United States District Court, S.D. New York
Jul 25, 2022
20 Civ. 5783 (AKH) (S.D.N.Y. Jul. 25, 2022)

Opinion

20 Civ. 5783 (AKH)

07-25-2022

MARIA JOSE PIZARRO, Plaintiff, v. EUROS EL TINA RESTAURANT LOUNGE and BILLIARDS CORP., SANTIAGO QUEZADA, And SANTIAGO QUEZADA, Jr., Defendants. And JOSE E. CASTRO, ELADIO CASTRO PRODUCTIONS, INC., EMITON FERNANDEZ a.k.a. EMILIO FERNANDEZ, NARCISO GOMEZ, ZOILIMAR MEJIA a.k.a ZULIMAR MEJIA, and TOMAS ANDRES PIZARRO ZEPEDA, Third Party Defendants.


ORDER REGULATING PROCEEDINGS

ALVIN K. HELLERSTEIN, United States District Judge.

On May 20, 2022 I held a status conference at which I directed the parties to submit a letter, pursuant to Rule 2E of my Individual Rules, addressing the remaining discovery disputes. On June 10, 2022-the deadline for submitting the 2E letter-the parties submitted two distinct letters. Although the parties failed to comply with Rule 2E and my instructions at the status conference, their letters are largely similar. Having considered both letters, I resolve the disputes as follows.

I. Communications between Plaintiff and Third Party Defendant Castro

Defendants seek reconsideration as to their discovery demands regarding communications between plaintiff and Jose Castro, a witness for the plaintiff and a third-party defendant. In my order dated May 20, 2022, I directed Plaintiff, Plaintiff's counsel, Castro, and Castro's counsel to file sworn affidavits attesting “that diligent search has been made for all responsive documents, that full production has been made, and that there are no further documents in Plaintiff's possession, custody or control responsive to Defendants' demand.” ECF No. 137. Each has now done so.
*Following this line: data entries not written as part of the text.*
(** *** Histories *)

(** The service handles one call after the other; between calls anything may happen to
    the cache, the counters and the flags, but nobody else writes the table. *)
Inductive served : world → world → Prop :=
| served_refl w : served w w
| served_call w c w' :
    Z.of_nat (length (sq_scan (db w))) < 2 ^ 31 → served (snd (run c w)) w' → served w w'
| served_other w w1 w' : table w1 = table w → served w1 w' → served w w'.

Lemma served_steps w w' : served w w' → book_ok (table w) →
  ∃ es, book_steps (table w) es (table w').
Proof.
  intros Hs. induction Hs as [w|w c w' Hlen Hs IH|w w1 w' Ht Hs IH]; intros Hok.
  - exists []. constructor.
  - destruct (run_refines c w Hok Hlen) as [_ Hr]. destruct (run c w) as [r w1]. simpl in *.
    destruct r as [res|e]; [|subst; auto].
    destruct (mutation c && (code_ res =? 200)).
    + destruct Hr as (e & _ & He). destruct IH as [es Hes]; [by eapply book_step_ok|].
      exists (e :: es). by econstructor.
    + rewrite <- Hr. apply IH. by rewrite Hr.
  - rewrite Ht in IH. by apply IH.
Qed.
End Calls.

Lemma book_steps_same t es t' k o :
  book_steps t es t' → Deleted k ∉ es → t !! k = Some o →
  ∃ o', t' !! k = Some o' ∧ same_order o o'.
Proof.
  intros Hs. revert o. induction Hs as [t|t e t1 es t2 He Hs IH]; intros o Hk Ho.
  - exists o. by repeat split.
  - apply not_elem_of_cons in Hk as [Hn Hk].
    destruct (book_step_same t e t1 k o He (not_eq_sym Hn) Ho) as (o1 & Ho1 & Ha & Hc & Hp).
    destruct (IH o1 Hk Ho1) as (o2 & Ho2 & Ha' & Hc' & Hp').
    exists o2. split; [done|]. split_and!; [congruence|congruence|].
    intros Hpaid. specialize (Hp Hpaid). subst o1. auto.
Qed.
Plaintiff also produced ten responsive documents that had not been previously produced.

I decline to compel further production. See EM Ltd. v. Republic of Argentina, 695 F.3d 201, 207 (2d Cir. 2012) (district courts have “broad latitude to determine the scope of discovery and to manage the discovery process.”). Defendants argue that the sworn affidavits are untrue because there are inconsistencies between the communications each of Plaintiff and Castro has produced. In response, Plaintiff and Castro claim that any inconsistencies exist because certain communications have been deleted or lost through resets to electronic devices. In light of the sworn affidavits and the representations of Plaintiff and Castro, Defendants' request for access to all the phone records and computers belonging to Plaintiff and Castro is too broad. Such a request amounts to a fishing expedition. See Tottenham v. Trans World Gaming Corp., 2002 WL 1967023, at *2 (S.D.N.Y. June 21, 2002). No further discovery is necessary to proceed to trial on Plaintiff's claims, and Defendants' request is denied.

II. Defendant's Discovery Demands against Plaintiff

Defendants request that I compel Plaintiff and Castro to produce certain documents in response to the discovery demands Defendants served. In their motion to compel, Defendants sought three categories of documents, which Defendants grouped as follows: (1) “Documents necessary to refute the Defense that The Money Sent by Plaintiff was hers” (Request Nos. 11, 12, 13, 14); (2) “Documents necessary to prove how much of Defendants' money Plaintiff and the third party defendants laundered,” divided into subcategories of “Production of all information related to money being sent abroad” (Request Nos. 17, 18) and “Production of all communications related to the money that was sent abroad” (Request Nos. 15, 16); and (3) “Documents related to Plaintiff's complaints to the authorities” (Request No. 19). Def. Mot. to Compel, ECF No. 100, at 13-21. Now, Defendants additionally seek to compel production of documents related to Requests Nos. 6, 8, 9, and 20.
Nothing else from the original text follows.